Question 1

Results
| Choice | Votes | % |
| Yes | 1,095,229 | 52.97% |
| No | 972,271 | 47.03% |
| Valid votes | 2,067,500 | 100.00% |
| Invalid or blank votes | 0 | 0.00% |
| Total votes | 2,067,500 | 100.00% |
| Yes 70–80% 60–70% 50–60% | No 90–100% 80–90% 70–80% 60–70% 50–60% | Other Tie |

= 2014 Massachusetts Question 1 =

The Massachusetts Automatic Gas Tax Increase Repeal Initiative, Question 1 was on the November 4, 2014 statewide ballot. Approved by voters, the measure repeals a 2013 law that would automatically adjust gas taxes according to inflation, allowing for automatic annual increases in the state's gas tax.

The law that this initiative repeals would also have put a minimum cap on gas taxes to prevent gas tax decreases in the case of deflation. The tax increase was part of a transportation funding package that was vetoed by Governor Deval Patrick (D) because he wanted an even greater tax increase. Patrick's veto was overruled by a House vote of 123 to 33 and a Senate vote of 35 to 5.

Tank the Gas Tax, an organization supporting the initiative, stated that they collected at least 18,500 signatures by June 9, 2014. They turned in the signatures on June 18, 2014 in an attempt to qualify the initiative for the ballot. The measure was certified for the 2014 ballot on July 2, 2014.

The question passed with 53% of voters in favor.

==Background==

===State gas tax===
In 2013, the Democratic-controlled state legislature passed House Bill 3847, which raised the state's gas tax from 21 to 24 cents per gallon and automatically tied the tax rate to inflation for future years, meaning it would increase by the same annual percentage as the Consumer Price Index (CPI). This marked the first increase in the tax since 1991. Given that the CPI has averaged approximately one or two percent during the past several years, the tax would likely increase by half a penny or less per year.

==Support==
The measure is sponsored by the group Tank the Gas Tax.

===Supporters===

====Officials====
- State Rep. Geoff Diehl (R-7)
- State Rep. Kevin Kuros (R-8)
- State Rep. Ryan Fattman (R-18)
- State Rep. Shaunna O'Connell (R-3)
- State Rep. Jim Lyons (R-18)

====Individuals====
- Jeffrey T. Kuhner, President of the Edmund Burke Institute for American Renewal
- Bill Vernon, Director and National Federation of Independent Business Massachusetts

===Arguments===
- Tank the Gas Tax deemed the tax a slippery slope.

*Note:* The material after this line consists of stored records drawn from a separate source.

(* ===== verification/Notifications.v ===== *)
(** * Properties of the notifications of a host or a service

    The choice of the contacts, then what holds over any sequence of calls of
    [notifier::notify]: the monitored state (current state, downtime, flapping,
    configuration) may change in any way between two calls, and so may the
    clock, the time periods and the answers of the modules. *)

From S2P Require Import Prelude Notifier.

#[local] Open Scope Z_scope.

(** ** The choice of the contacts *)

Lemma elem_of_concat {A} (x : A) ls : x ∈ concat ls ↔ ∃ l, l ∈ ls ∧ x ∈ l.
Proof.
  rewrite list_elem_of_In, in_concat.
  split; intros (l & ? & ?); exists l; [by rewrite !list_elem_of_In|by rewrite <- !list_elem_of_In].
Qed.

Lemma foldl_min {A} (f : A → Z) l : ∀ a,
  let m := foldl (λ i x, Z.min i (f x)) a l in
  m ≤ a ∧ (∀ x, x ∈ l → m ≤ f x) ∧ (m = a ∨ ∃ x, x ∈ l ∧ m = f x).
Proof.
  induction l as [|y l IH]; intros a; cbn [foldl]; [set_solver by lia|].
  destruct (IH (Z.min a (f y))) as (H1 & H2 & H3). cbv zeta. split_and!.
  - lia.
  - intros x [->|Hx]%elem_of_cons; [lia|by apply H2].
  - destruct H3 as [H3|(x & Hx & H3)]; [|right; set_solver].
    destruct (Z.min_spec a (f y)) as [[_ E]|[_ E]]; [left; lia|].
    right. exists y. split; [set_solver|lia].
Qed.

Section contacts.
Context (e : env) (cat : notification_category) (type : reason_type) (n : notifier).

#[local] Abbreviation wanted := (should_be_notified e cat type n).
#[local] Abbreviation add := (add_members e cat type n).

(** The escalations that apply now. *)
Definition viable_escalations : list escalation :=
  filter (λ esc, is_viable e n.(_notifier_type) n.(current_state) n.(_notification_number) esc = true)
    n.(_escalations).
Lemma run_history c obs : ∀ w,
  Forall (tracked c) obs → ring_ok (hist_of w).(_state_history) (hist_of w).(_state_history_index) →
  let h := hist_of (run_results c obs w) in
  ring_ok h.(_state_history) h.(_state_history_index) ∧
  chron h.(_state_history) h.(_state_history_index) =
    drop (length obs) (chron (hist_of w).(_state_history) (hist_of w).(_state_history_index) ++ (state_of <$> obs)).
Proof.
  induction obs as [|ob obs IH] using rev_ind; intros w Ht Hr; cbv zeta.
  { split; [done|]. cbn. by rewrite app_nil_r. }
  apply Forall_app in Ht as [Ht Ht1]. apply Forall_cons in Ht1 as [Ht1 _].
  destruct (IH w Ht Hr) as [Hr' Hc']. unfold run_results in *. rewrite foldl_snoc.
  destruct (observe_history c ob _ Ht1 Hr') as (Hr'' & Hc'' & _). split; [done|].
  rewrite Hc'', Hc', drop_drop, fmap_app, length_app, app_assoc. cbn [length fmap list_fmap].
  pose proof (length_chron _ _ Hr) as Hl.
  rewrite (drop_app_le (_ ++ _)); [done|]. rewrite length_app, length_fmap, Hl. lia.
Qed.

(** ** Phases of a lasting problem *)

Definition phase_of_problem (max : Z) (s n : Z) : phase := if n <? max then Retrying s n else Confirmed s.

Lemma phases_problem max ss : ∀ s n,
  1 ≤ n → Forall (λ s, s ≠ state_ok) ss →
  phase_after max (phase_of_problem max s n) ss =
    phase_of_problem max (default s (last ss)) (n + Z.of_nat (length ss)) ∧
  Z.of_nat (length (filter is_confirmed (phases max (phase_of_problem max s n) ss))) =
    Z.min (Z.of_nat (length ss)) (Z.max 0 (n + Z.of_nat (length ss) + 1 - Z.max (n + 1) max)).
Proof.
  induction ss as [|s1 ss IH]; intros s n Hn Hss; cbn [phase_after foldl phases length].
  { rewrite Z.add_0_r. split; [done|]. cbn. lia. }
  apply Forall_cons in Hss as [Hs1 Hss].
  assert (phase_step max s1 (phase_of_problem max s n) = phase_of_problem max s1 (n + 1)) as ->.
  { unfold phase_step, phase_of_problem. rewrite (proj2 (Z.eqb_neq _ _) Hs1).
    destruct (Z.ltb_spec n max); [done|]. by destruct (Z.ltb_spec (n + 1) max); [lia|]. }
  destruct (IH s1 (n + 1)) as [IH1 IH2]; [lia|done|]. unfold phase_after in IH1. rewrite IH1. split.
  - f_equal; [|lia]. rewrite last_cons. by destruct (last ss).
  - assert (is_confirmed (phase_of_problem max s1 (n + 1)) = negb (n + 1 <? max)) as Hc
      by (unfold phase_of_problem; by destruct (n + 1 <? max)).
    rewrite filter_cons. case_decide as Hd; rewrite Hc in Hd; destruct (Z.ltb_spec (n + 1) max); try done;
      cbn [length]; rewrite ?Nat2Z.inj_succ, IH2; lia.
Qed.

(** ** Sequences of checks and requests *)

(** How often the handler asked for the notification of a problem. *)
Definition problem_calls (w : world) : nat := length (filter is_problem_call w.(w_actions)).

(** A request of [schedule_check], or a result. *)
Inductive activity :=
  | Request (check_time options : Z)
  | Result (ob : observation).

Definition perform (c : svc_config) (w : world) (a : activity) : world :=
  match a with
  | Request t o => (schedule_check c t o false w).2
  | Result ob => observe c w ob
  end.

Definition forced (o : Z) : bool := has_flag o CHECK_OPTION_FORCE_EXECUTION.

(** A forced check that runs at [t] at the latest is in the queue. *)
Definition forced_by (t : Z) (w : world) : Prop :=
  ∃ r o, (check w).(_queued) = Some (r, o) ∧ forced o = true ∧ r ≤ t.

Lemma request_forced c t o u w :
  forced o = true → forced_by t (schedule_check c t o u w).2.
Proof.
  intros Ho. unfold schedule_check, forced_by, forced in *. rewrite Ho, andb_false_r. cbn [negb].
  destruct (_queued (check w)) as [[r o']|] eqn:Eq; [destruct (has_flag o' _) eqn:Eo; cbn [andb];
    [destruct (Z.ltb_spec t r)|]|]; cbv beta iota zeta; try (destruct (_ || _); by exists t, o).
  exists r, o'. rewrite <- Eq. by destruct u.
Qed.

Lemma request_keeps_forced c t t' o u w : forced_by t w → forced_by t (schedule_check c t' o u w).2.
Proof.
  intros (r & o' & Hq & Ho & Hr). unfold schedule_check, forced_by, forced in *.
  destruct (negb _ && _); [by exists r, o'|]. rewrite Hq, Ho.
  destruct (has_flag o _) eqn:Eo; cbn [andb]; [destruct (Z.ltb_spec t' r)|]; cbv beta iota zeta.
  - destruct (_ || _); exists t', o; (split_and!; [done..|lia]).
  - exists r, o'. by destruct u.
  - exists r, o'. by destruct u.
Qed.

===Campaign contributions===

Total campaign cash as of October 30, 2014
| Support | $94,318 |
| Opposition | $1,884,722 |

As of October 30, 2014, one campaign organization had received an aggregate total of $94,318 in contributions.

PAC info:

| PAC/Ballot measure group | Amount raised | Amount spent |
|---|---|---|
| Committee to Tank the Automatic Gas Tax Hikes | $94,318 | $75,173 |
| Total | $94,318 | $75,173 |

Top contributors:

| A1 Auto | $10,000 |
| Liberty Initiative Fund | $5,000 |
| Strong Economy for Growth | $5,000 |
| Strong Economy Massachusetts Independent Expenditures PAC | $5,000 |
| Massachusetts Ambulance Association | $2,500 |

==Opposition==
The official opposition campaign is called Vote No on Question One, in conjunction with the Committee for Safer Roads and Bridges.

===Opponents===
- Governor Deval Patrick (D)
- Medford Mayor Michael J. McGlynn
- Committee for Safer Roads and Bridges
- Kristina Egan, Director of Transportation for Massachusetts

===Campaign contributions===
As of October 30, 2014, one campaign organization had received an aggregate total of $1,884,722 in contributions.

PAC info:

| PAC/Ballot measure group | Amount raised | Amount spent |
|---|---|---|
| NO on One Committee | $1,884,722 | $438,200 |
| Total | $1,884,722 | $438,200 |

Top contributors:

| CIM Advancement Fund | $200,000 |
| American Council of Engineering Companies of Massachusetts | $145,000 |
| Mass Aggregate & Asphalt Pavement Association | $100,000 |
| Suffolk Construction Company, Inc. | $100,000 |
| Utility Contractors Association of New England Inc. | $100,000 |
| Flagship Associates LLC | $90,000 |

==Media editorial positions==

===Support===
- The Worcester Telegram & Gazette recommended a "yes" vote.

===Opposition===
- The Boston Globe advocated a "no" vote.